Состояние племянницы Тани положительно улучшается, и я надеюсь дней через шесть иметь возможность выехать. Попрошу Вас, дорогая моя, если будете писать мне, то адресовать в Москву на имя Юргенсона (Неглинная, № 10), с передачей мне. Во время пребывания в Петербурге я буду часто видеть Колю и Сашу и буду от них иметь о Вас сведения.

Эти дни погода стоит удивительно хорошая, и нужно отдать справедливость Парижу, он теперь удивительно хорош благодаря массе свежей весенней зелени. Если бы Таня могла больше гулять и дышать чистым воздухом, то я убежден, что она скоро набралась бы сил, но ей нужно пролежать еще, по крайней мере, недели две.
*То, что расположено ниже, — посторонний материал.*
(** The value [n / d * 2^0] rounded to binary64, [n] and [d] positive. *)
Definition round_ratio (neg : bool) (n d : Z) : float64 :=
  let k := Z.max 0 (64 + Z.log2 d + 1 - Z.log2 n) in
  let q := (n * 2 ^ k) / d in
  let r := (n * 2 ^ k) mod d in
  let l := if r =? 0 then loc_Exact else loc_Inexact (Z.compare (2 * r) d) in
  binary_round_aux 53 1024 neg q (- k) l.

(** The binary64 nearest to [m * 10^e], [m] not negative. *)
Definition of_decimal (neg : bool) (m e : Z) : float64 :=
  if m =? 0 then S754_zero neg
  else if 400 <? e + Z.log2 m / 4 then S754_infinity neg
  else if e + Z.log2 m <? - 400 then S754_zero neg
  else if 0 <=? e then round_ratio neg (m * 10 ^ e) 1
  else round_ratio neg m (10 ^ (- e)).

Definition split_sign (s : string) : bool * string :=
  match s with
  | String c r =>
      if Ascii.eqb c "-" then (true, r)
      else if Ascii.eqb c "+" then (false, r)
      else (false, s)
  | EmptyString => (false, s)
  end.

(** The exponent part: [e] or [E], a sign, digits. *)
Definition exponent (s : string) : option (Z * string) :=
  match s with
  | String c r =>
      if Ascii.eqb c "e" || Ascii.eqb c "E" then
        let (neg, r1) := split_sign r in
        let (ds, r2) := span_digits r1 in
        match ds with
        | EmptyString => None
        | _ => Some (if neg then - digits_value ds 0 else digits_value ds 0, r2)
        end
      else Some (0, s)
  | EmptyString => Some (0, s)
  end.

Definition ParseFloat (s : string) : float64 * strconv.error :=
  let (neg, s1) := split_sign s in
  let (ip, s2) := span_digits s1 in
  let (fp, s3) :=
    match s2 with
    | String c r => if Ascii.eqb c "." then span_digits r else (EmptyString, s2)
    | EmptyString => (EmptyString, s2)
    end in
  match (ip ++ fp)%string, exponent s3 with
  | EmptyString, _ => (float64_zero, Some strconv.ErrSyntax)
  | _, None => (float64_zero, Some strconv.ErrSyntax)
  | ds, Some (e, EmptyString) =>
      let f := of_decimal neg (digits_value ds 0) (e - Z.of_nat (String.length fp)) in
      match f with
      | S754_infinity _ => (f, Some strconv.ErrRange)
      | _ => (f, None)
      end
  | _, Some (_, String _ _) => (float64_zero, Some strconv.ErrSyntax)
  end.

End decimal.

Module json.

#[local] Set Warnings "-register-all".

Inductive Value : Type :=
| Null
| Bool (b : bool)
| Number (literal : string)
| Str (s : string)
| Array (elements : list Value)
| Object (members : list (string * Value)).

Definition quote : Z := 34.
Definition backslash : Z := 92.
Definition maxNestingDepth : Z := 10000.

Definition isSpace (c : ascii) : bool :=
  let b := byte_val c in (b =? 32) || (b =? 9) || (b =? 13) || (b =? 10).
(** [chr(cp)]: the character of code point [cp], in UTF-8. *)
Definition chr (cp : Z) : string :=
  let byte (b : Z) (rest : string) := String (ascii_of_byte b) rest in
  if (cp <? 128)%Z then byte cp EmptyString
  else if (cp <? 2048)%Z then
    byte (192 + cp / 64) (byte (128 + cp mod 64) EmptyString)
  else if (cp <? 65536)%Z then
    byte (224 + cp / 4096)
      (byte (128 + (cp / 64) mod 64) (byte (128 + cp mod 64) EmptyString))
  else
    byte (240 + cp / 262144)
      (byte (128 + (cp / 4096) mod 64)
         (byte (128 + (cp / 64) mod 64) (byte (128 + cp mod 64) EmptyString))).

(** ** The runtime model against published test vectors *)

Example sha256_constants :
  nth 0 Hashlib.round_constants 0 = 0x428a2f98
  /\ nth 63 Hashlib.round_constants 0 = 0xc67178f2
  /\ List.length Hashlib.round_constants = 64%nat
  /\ Hashlib.ra Hashlib.initial_hash = 0x6a09e667
  /\ Hashlib.rh Hashlib.initial_hash = 0x5be0cd19.
Proof. repeat split; reflexivity. Qed.

Example sha256_abc :
  Hmac.hex_of_bytes (Hashlib.sha256 (encode_utf8 "abc"))
  = "ba7816bf8f01cfea414140de5dae2223b00361a396177a9cb410ff61f20015ad".
Proof. vm_compute. reflexivity. Qed.

Example sha256_empty :
  Hmac.hex_of_bytes (Hashlib.sha256 (encode_utf8 EmptyString))
  = "e3b0c44298fc1c149afbf4c8996fb92427ae41e4649b934ca495991b7852b855".
Proof. vm_compute. reflexivity. Qed.

Example sha256_two_blocks :
  Hmac.hex_of_bytes (Hashlib.sha256
    (encode_utf8 "abcdbcdecdefdefgefghfghighijhijkijkljklmklmnlmnomnopnopq"))
  = "248d6a61d20638b8e5c026930c3e6039a33ce45964ff2167f6ecedd419db06c1".
Proof. vm_compute. reflexivity. Qed.

Example hmac_rfc4231_case2 :
  Hmac.hexdigest (encode_utf8 "Jefe") (encode_utf8 "what do ya want for nothing?")
  = "5bdcc146bf60754e6a042426089575c75a003f089d2739839dec58b964ec3843".
Proof. vm_compute. reflexivity. Qed.

(** RFC 4231 case 6: a 131-byte key, hashed before use. *)
Example hmac_rfc4231_case6 :
  Hmac.hexdigest (repeat 170 131)
    (encode_utf8 "Test Using Larger Than Block-Size Key - Hash Key First")
  = "60e431591ee0b67f0d8a26aacbf5b77f8e0bc6213728c5140546040f0ee37f54".
Proof. vm_compute. reflexivity. Qed.

Example urlencode_sample :
  Urllib.urlencode (PyDict [ ("symbol", PyStr "BTC USD/~"); ("untriggered", PyBool true);
                             ("k&=", PyInt 7) ])
  = Ok "symbol=BTC+USD%2F~&untriggered=True&k%26%3D=7".
Proof. reflexivity. Qed.

Example str_of_payload_sample :
  str (PyDict [ ("clOrdID", PyStr "a'b"); ("n", PyInt (-42)); ("z", PyInt 0);
                ("l", PyList [PyNone; PyBool true; PyFloat "1.5"]); ("e", PyDict []) ])
  = String.concat EmptyString
      [ "{'clOrdID': "; String double_quote "a'b"; String double_quote EmptyString;
        ", 'n': -42, 'z': 0, 'l': [None, True, 1.5], 'e': {}}" ].
Proof. reflexivity. Qed.

(** Non-ASCII text in a payload: a no-break space and a zero-width space
    are escaped, an accented letter and an emoji are copied. *)
Example str_of_non_ascii_payload_sample :
  str (PyDict [ ("clOrdID", PyStr ("a" ++ chr 160 ++ "b"));
                ("note", PyStr (chr 233 ++ chr 8203 ++ chr 128512)) ])
  = ("{'clOrdID': 'a\xa0b', 'note': '" ++ chr 233 ++ "\u200b" ++ chr 128512 ++ "'}")%string.
Proof. vm_compute. reflexivity. Qed.

Example non_ascii_payload_signature_sample :
  signature_of
    (_get_request_credentials sample_client "/orders" 1700000001
       [("payload", PyDict [("clOrdID", PyStr ("a" ++ chr 160 ++ "b"))])])
  = Ok (Some (PyStr "429a4fd7e32c588664a5704b6a5ca9ae92cbdce848c56e9bcd280d8c94f7f74f")).
Proof. vm_compute. reflexivity. Qed.

(** ** Shape of a hex digest *)

Lemma be_bytes_length : forall n x, List.length (Hashlib.be_bytes n x) = n.
Proof. induction n; intros; simpl; congruence. Qed.

Lemma sha256_length : forall msg, List.length (Hashlib.sha256 msg) = 32%nat.
Proof.
  intros. unfold Hashlib.sha256, Hashlib.regs_bytes.
  repeat rewrite length_app. repeat rewrite be_bytes_length. reflexivity.
Qed.

Lemma string_length_app : forall a b : string,
  String.length (a ++ b)%string = (String.length a + String.length b)%nat.
Proof. induction a; intros; simpl; auto. Qed.

Lemma hex_of_bytes_length : forall bs,
  String.length (Hmac.hex_of_bytes bs) = (2 * List.length bs)%nat.
Proof.
  induction bs as [|b bs IH]; simpl; auto.
  rewrite IH. lia.
Qed.
(** The same for a toolkit whose components render nothing but lists with
    distinct keys, and render deep-equal descriptions alike. *)
Lemma update_ok (toolkit : Toolkit) :
  keyed_render toolkit -> pure_render toolkit ->
  forall (fuel : nat) (prev next : option Props) (w w' : World)
         (ps : list Patch),
    Renderer.update toolkit fuel prev next w = (w', Ok ps) ->
    Diff.isDefined prev = true ->
    well_formed_root toolkit (root w) ->
    fits (root w) (nextId w) ->
    (DeepEqual.deepEqual (Diff.state_value prev) (Diff.state_value next)
     = true
     /\ root w' = root w /\ nextId w' = nextId w)
    \/ (DeepEqual.deepEqual (Diff.state_value prev) (Diff.state_value next)
        = false
        /\ well_formed_root toolkit (root w')
        /\ fits (root w') (nextId w')
        /\ renders toolkit (root w')
             (Diff.describe_root (Diff.constructor_of (root w)) next)
        /\ Diff.constructor_of (root w') = Diff.constructor_of (root w)
        /\ Node.state (root w') = next).
Proof.
  intros Hkeyed Hpure fuel prev next w w' ps Hrun Hdef Hwf Hfit.
  apply (update_ok_on toolkit keyed (keyed_render_on toolkit Hkeyed)
           (pure_render_on toolkit keyed Hpure) fuel prev next w w' ps);
    try done.
  unfold Diff.describe_root. by destruct next as [[|? ?]|].
Qed.

Lemma update_total (toolkit : Toolkit) :
  keyed_render toolkit -> pure_render toolkit ->
  forall (fuel : nat) (prev next : option Props) (w : World),
    Diff.isDefined prev = true ->
    well_formed_root toolkit (root w) ->
    fits (root w) (nextId w) ->
    state_renderable toolkit fuel (Diff.constructor_of (root w)) next ->
    exists w' ps, Renderer.update toolkit fuel prev next w = (w', Ok ps).
Proof.
  intros Hkeyed Hpure fuel prev next w Hdef Hwf Hfit Hr.
  apply (update_total_on toolkit keyed (keyed_render_on toolkit Hkeyed)
           (pure_render_on toolkit keyed Hpure)); try done.
  unfold Diff.describe_root. by destruct next as [[|? ?]|].
Qed.

(** ** The description of the root for deep-equal states *)

Section root_descriptions.
Import Node DeepEqual.

Lemma get_absent (k : string) (l : list (string * value)) :
  k ∉ l.*1 -> get k l = VUndefined.
Proof.
  induction l as [|[k' v] l IH]; [done|].
  rewrite fmap_cons, not_elem_of_cons. intros [Hne Hl]. simpl in *.
  destruct (String.eqb_spec k' k); [congruence|auto].
Qed.

(** Deep-equal objects hold deep-equal values under every key. *)
Lemma deepEqual_get (c c' : nat) (f f' : list (string * value))
    (k : string) :
  deepEqual (VObj c f) (VObj c' f') = true ->
  deepEqual (get k f) (get k f') = true.
Proof.
  intros (_ & _ & Hkeys & Hall)%deepEqual_obj.
  destruct (decide (k ∈ f.*1)) as [Hin|Hout].
  - apply get_elem_of in Hin.
    by apply (proj1 (Forall_forall _ _) Hall (k, get k f)).
  - rewrite (get_absent k f Hout), get_absent; [done|].
    intros Hin. apply Hout.
    rewrite <- (string_sort_perm f.*1), Hkeys.
    by rewrite (string_sort_perm f'.*1).
Qed.



End root_descriptions.

(** ** Structural equality of trees *)

Section structure.
Import Node.




End structure.

(** ** The round trip *)

Section round_trip.
Import Node.
Context (toolkit : Toolkit).

Section on.
Context (K : Description -> Prop).
Hypothesis HK : keyed_on toolkit K.
Hypothesis Hpure : pure_on toolkit K.


End on.

End round_trip.

(** ** Round trips on lists *)

Section round_trip_examples.
Import Node DeepEqual.

Definition list_item (key : option Key) (label : string) : Description :=
  ElementDescription "li" key
    (mkElementFields None None None None None None None (Some label)) None.

Definition list_of (items : list Description) : Description :=
  ElementDescription "ul" None
    (mkElementFields None None None None None None None None) (Some items).

(** A toolkit, not in debug mode, whose components render the view that
    their prop [v] selects; [10] is the root class. *)
Definition view_toolkit (views : Z -> option Description) : Toolkit :=
  mkToolkit false (fun c => (c =? 10)%nat) (fun _ _ => false)
    (fun _ props _ =>
       match get "v" props with
       | VNum n => Ok (views n)
       | _ => Ok None
       end).

Definition in_state (n : Z) : Props := [("v"%string, VNum n)].

(** A root of class [10] in the state [n], over the list [l]. *)
Definition list_root (n : Z) (l : Description) (kids : list VirtualNode)
    : VirtualNode :=
  Component 0 10 None None
    (ComponentDescription 10 None (Some (in_state n)) None)
    (Some (VirtualElement 1 None (Some 0%nat) l (Some kids)))
    None (Some (in_state n)).
(** * cpp-d4: the BLAS/LAPACK dispatch layer of [include/dftd_cblas.h]

    A shallow embedding of the three wrappers

      - [BLAS_Add_Mat_x_Vec]  (gemv),
      - [BLAS_Add_Mat_x_Mat]  (gemm),
      - [BLAS_InvertMatrix]   (invert),

    each of which exists in two variants chosen by the preprocessor symbol
    [DFTD4_USE_EIGEN].  The wrappers work on caller-owned buffers through
    raw pointers, so the embedding threads an explicit machine state: a heap
    of [double] buffers, a heap of [lapack_int] arrays obtained from
    [new[]], and the log of the numerical-library calls issued so far. *)

From Stdlib Require Import ZArith Floats Lia.
From stdpp Require Import base option list gmap.

(** ** Exit codes of [<cstdlib>] *)

Definition EXIT_SUCCESS : Z := 0.
Definition EXIT_FAILURE : Z := 1.

(** ** Storage types *)

(** An address: the value of a [double*] or [lapack_int*].  Every buffer is
    a block of its own, and an index beyond the end of a block is not an
    element of any other block. *)
Definition loc := positive.

Module TMatrix.
(** Modelled from the spec: [dftd_matrix.h], which declares
    [TMatrix<double>], is not among the sources.  The wrappers read the
    members [rows], [cols] and [p] only: row count, column count and a
    pointer to [rows * cols] contiguous doubles in row-major order. *)
Record t := mk { rows : nat; cols : nat; p : loc }.
End TMatrix.

Module TVector.
(** Modelled from the spec: [dftd_matrix.h], which declares
    [TVector<double>], is not among the sources.  The wrappers read the
    members [N] and [p] only: the length and a pointer to [N] contiguous
    doubles. *)
Record t := mk { N : nat; p : loc }.
End TVector.

(** ** Machine state *)

(** The calls into the numerical libraries that the wrappers can issue. *)
Inductive kernel_call :=
| call_cblas_dgemv
| call_cblas_dgemm
| call_LAPACKE_dgetrf
| call_LAPACKE_dgetri
| call_eigen_product
| call_eigen_inverse.

Record machine := Machine {
  heap : gmap loc (list float);     (* the double buffers *)
  arrays : gmap loc (list Z);       (* live [new lapack_int[n]] arrays *)
  calls : list kernel_call          (* library calls, oldest first *)
}.

(** What a call of a library routine outside its contract can run into. *)
Inductive fault :=
| OutOfBounds (l : loc) (i : nat)   (* element [i] of block [l] does not exist *)
| SizeAssert                        (* an Eigen size assertion does not hold *)
| IllegalArgument (arg : nat).      (* argument number [arg] is refused by the
                                       routine's test of its arguments *)

Inductive res (A : Type) :=
| Ok (a : A)
| Err (f : fault).
Arguments Ok {A} a.
Arguments Err {A} f.

#[global] Instance res_ret : MRet res := λ A a, Ok a.
#[global] Instance res_bind : MBind res := λ A B k r,
  match r with
  | Ok a => k a
  | Err f => Err f
  end.

(** How a call of a wrapper ends. *)
Inductive outcome :=
| Returned (rc : Z) (m : machine)     (* [return rc;] *)
| Exited (status : Z) (m : machine)   (* [exit(status);]: the process ends *)
| Undefined (f : fault).              (* a library routine was called outside
                                         its contract and ran into [f] *)

(** ** Element access *)

Definition load (h : gmap loc (list float)) (l : loc) (i : nat) : res float :=
  match h !! l with
  | Some b =>
      match b !! i with
      | Some x => Ok x
      | None => Err (OutOfBounds l i)
      end
  | None => Err (OutOfBounds l i)
  end.

Definition store (h : gmap loc (list float)) (l : loc) (i : nat) (x : float)
  : res (gmap loc (list float)) :=
  match h !! l with
  | Some b =>
      if decide (i < length b) then Ok (<[l := <[i := x]> b]> h)
      else Err (OutOfBounds l i)
  | None => Err (OutOfBounds l i)
  end.

(** [for (i = 0; i < n; ++i) s = body(i, s);] *)
Fixpoint for_upto {T : Type} (n : nat) (body : nat → T → res T) (s : T) : res T :=
  match n with
  | O => Ok s
  | S k => s' ← for_upto k body s; body k s'
  end.

(** ** The multiply-accumulate kernel shared by both libraries

    Both libraries are external to the repository.  Their multiply routines
    are modelled by the contract they document,
    [C ← alpha * op(A) * op(B) + beta * C], entry by entry, with the inner
    product accumulated from index 0 upwards.  The addressing of the three
    operands is left to the caller of [muladd], which is where the two
    libraries differ.  The operands [A] and [B] are read as they are when
    the routine is called.

    Two things are fixed by this kernel and by no library: the order in
    which the terms of an entry are rounded, which varies with the routine
    and the build, and the element at which a call on too short an operand
    is stopped.  An operand has to hold every element its dimensions
    declare; a call on a shorter one is outside the routine's contract
    whether or not the routine gets to touch the missing element, and
    [muladd] reports the first missing element in its own order of
    access. *)

(** [sum_{k < n} A[ia k] * B[ib k]] *)
Fixpoint dot (h : gmap loc (list float)) (A : loc) (ia : nat → nat)
    (B : loc) (ib : nat → nat) (n : nat) : res float :=
  match n with
  | O => Ok 0%float
  | S k =>
      acc ← dot h A ia B ib k;
      a ← load h A (ia k);
      b ← load h B (ib k);
      Ok (acc + a * b)%float
  end.

(** [beta * c], with the reference implementation's shortcut for [beta = 1]. *)
Definition scal (beta c : float) : float :=
  if PrimFloat.eqb beta 1 then c else (beta * c)%float.

Definition muladd (M N K : nat) (alpha : float)
    (A : loc) (ia : nat → nat → nat) (B : loc) (ib : nat → nat → nat)
    (beta : float) (C : loc) (ic : nat → nat → nat)
    (h : gmap loc (list float)) : res (gmap loc (list float)) :=
  for_upto M (λ i, for_upto N (λ j hj,
    d ← dot h A (ia i) B (λ k, ib k j) K;
    c ← load hj C (ic i j);
    store hj C (ic i j) (scal beta c + alpha * d)%float)) h.

(** ** CBLAS *)

Inductive CBLAS_ORDER := CblasRowMajor | CblasColMajor.
Inductive CBLAS_TRANSPOSE := CblasNoTrans | CblasTrans.

(** Offset of the stored element in row [r], column [c] of a matrix with
    leading dimension [ld]. *)
Definition offset (o : CBLAS_ORDER) (ld r c : nat) : nat :=
  match o with
  | CblasRowMajor => r * ld + c
  | CblasColMajor => r + c * ld
  end.

(** Offset of element [(i, k)] of [op(A)]. *)
Definition op_offset (o : CBLAS_ORDER) (t : CBLAS_TRANSPOSE) (ld i k : nat) : nat :=
  match t with
  | CblasNoTrans => offset o ld i k
  | CblasTrans => offset o ld k i
  end.

(** The number of elements between two rows (row-major) or two columns
    (column-major) of a matrix stored as [r] by [c]: what its leading
    dimension has to reach. *)
Definition stride (o : CBLAS_ORDER) (r c : nat) : nat :=
  match o with
  | CblasRowMajor => c
  | CblasColMajor => r
  end.
(** [try: body / except: handler]; a bare [except] also catches
    [SystemExit] *)
Definition try_bare {A} (body : M A) (handler : M A) : M A :=
  λ h,
    match body h with
    | (Ret a, l1) => (Ret a, l1)
    | (_, l1) => let '(o, l2) := handler (h ++ l1) in (o, l1 ++ l2)
    end.

Declare Scope py_scope.
Delimit Scope py_scope with py.
Notation "x <- m ;; k" := (bind m (λ x, k))
  (at level 100, m at next level, right associativity) : py_scope.
Notation "m ;; k" := (bind m (λ _, k))
  (at level 100, right associativity) : py_scope.
Local Open Scope py_scope.

Section Remote.
Variable R : remote.

(** an SDK operation *)
Definition sdk (service operation : string) (args : dict) : M dict :=
  λ h,
    let c := MkCall service operation args in
    let r := invoke R (remote_view h) c in
    (match r with inl e => Raise e | inr d => Ret d end, [Called c r]).

(** the pages of [client.get_paginator(operation)] for the given arguments *)
Definition sdk_pages (service operation : string) (args : dict) : M page_stream :=
  λ h,
    let c := MkCall service operation args in
    let ps := paginate R (remote_view h) c in
    (Ret ps, [Paginated c ps]).
End Remote.

(** the process exit status of a script whose entry point had outcome [o] *)
Definition exit_code {A} (o : outcome A) : Z :=
  match o with
  | Ret _ => 0
  | Raise _ => 1
  | Exit n => n
  end.

(** * setup-blueprint.py *)

Module SetupBlueprint.

(** What the script reads from its process: [os.environ] and the template
    file next to the script ([template_path] is the resolved path,
    [template_exists] the result of [Path.exists]). *)
Record host : Type := MkHost {
  environ : gmap string string;
  template_path : string;
  template_exists : bool
}.

(** The dict [get_config] returns has exactly these four keys. *)
Record config : Type := MkConfig {
  AWS_PROFILE : string;
  AWS_REGION : string;
  DOMAIN_ID : string;
  PROJECT_PROFILE_NAME : string
}.

Definition required : list string := ["AWS_REGION"; "DOMAIN_ID"].

(** [[k for k in required if not os.environ.get(k)]] *)
Definition missing (env : gmap string string) : list string :=
  List.filter (λ k, negb (truthy_opt (env !! k))) required.

(** in the second branch the two required keys are set; the defaults
    given for them there are never used *)
Definition get_config (H : host) : M config :=
  match missing (environ H) with
  | _ :: _ =>
      print ("Error: Missing env vars: " +:+ join ", " (missing (environ H)));;
      print "Run: make env ENV=<name> first, or set in .env";;
      sys_exit 1
  | [] =>
      ret {| AWS_PROFILE := default "default" (environ H !! "AWS_PROFILE");
             AWS_REGION := default "" (environ H !! "AWS_REGION");
             DOMAIN_ID := default "" (environ H !! "DOMAIN_ID");
             PROJECT_PROFILE_NAME :=
               default "NeMo-HyperPod-Profile" (environ H !! "PROJECT_PROFILE_NAME") |}
  end.

(** [user_parameter k d v] is one entry of the parameter table *)
Definition user_parameter (key description dflt : string) : json :=
  JObj [("fieldType", JStr "STRING"); ("keyName", JStr key);
        ("description", JStr description); ("isOptional", JBool true);
        ("defaultValue", JStr dflt)].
Не скажу, чтобы я слепо веровал в медицину, но не так безнадежно смотрю на нее, как Вы. Вообще я докторов боюсь и стараюсь по возможности обойтись без них, и особенно не люблю тех, которые имеют претензию быть способными лечить верными средствами все, что угодно. Но честный врач, сознающий всё несовершенство своей науки, внимательно относящийся к пациенту, чуждый шарлатанства (а таких я знаю и закажу, например, на лучшего из всех мне известных врачей - Каменского), внушает мне доверие и уважение. Хуже всего знаменитости: вот кого я боюсь. Впрочем, относительно Миши я возлагаю все свои надежды не на врачей, а на его юность и здоровую натуру.

Будьте здоровы, дорогая моя! Дай бог хороших известий.

Ваш П. Чайковский.

Я буду еще писать Вам из Парижа.

Оперу я совершенно окончил и уже отослал в Москву. Еще раз благодарю Вас и Юлью Карловну.